Predictive factors of contralateral paratracheal lymph node metastasis in unilateral papillary thyroid carcinoma.

Journal: European Journal Of Surgical Oncology : The Journal Of The European Society Of Surgical Oncology And The British Association Of Surgical Oncology
Published:
Abstract

Background: Most of unilateral papillary thyroid carcinoma (PTC) metastasize to ipsilateral paratracheal lymph nodes (LNs) while some had contralateral paratracheal LN involved. The aim of this study was to analyze the predictive factors of contralateral paratracheal LN metastasis in unilateral PTC.

Methods: Data on 332 patients with unilateral PTC who underwent total/near total thyroidectomy and bilateral central neck dissection (CND) with/without lateral neck dissection were collected retrospectively. Patients' demographics, the extent of surgeries, and the pathological status of LNs and primary tumor were analyzed.
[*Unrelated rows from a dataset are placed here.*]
(* ===== verification/_CoqProject ===== *)
-Q . S2P
Prelude.v
PyStr.v
Regex.v
Sha256.v
PyRepr.v
Glob.v
PyVal.v
Canonical.v
Shlex.v
AuditGuard.v
AuditChain.v
Policy.v
PlanRepo.v
PlanContract.v
Matching.v
BGate.v
Identity.v
Execution.v
SkillBundle.v
Privacy.v
Bus.v
PolicyGate.v
GateService.v
Orchestrator.v
PyTime.v
Rational.v
PyCmp.v
Float64.v
Did.v
Grs.v
Evidence.v
Experiment.v
Binding.v
Intake.v
QualityGates.v
Qeeg.v
RunnerGuards.v
AgentRunner.v
ClaimLedger.v
Schedule.v
MeasurementStore.v
Confirmation.v
ConfirmedConsumer.v
Pipeline.v
MeasurementWorkflow.v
Results: A total of 332 patients (67 male and 265 female) were included. Contralateral paratracheal LN metastasis was found in 68 (68/332, 20.5%) patients. Tumor size (>1 cm) (P < .001), capsular/extracapsular invasion (P < .001), pretracheal/prelaryngeal LN metastasis (P < .001), lateral neck LN metastasis (P < .001) and ipsilateral paratracheal LN metastasis (P < .001) was significantly associated with contralateral paratracheal LN metastasis on univariate analysis. Multivariate analysis showed that tumor size (>1 cm) (P = .013), capsular/extracapsular invasion (P = .009), pretracheal/prelaryngeal LN metastasis (P = .021) and lateral neck LN metastasis (P = .002) were independent risk factors of contralateral paratracheal LN metastasis.

Conclusions: Primary tumor size >1 cm, capsular/extracapsular invasion, pretracheal/prelaryngeal LN metastasis and lateral neck LN metastasis are predictive factors of contralateral paratracheal LN metastasis in unilateral PTC, which may help to determine the optimal extent of CND in patients with PTC.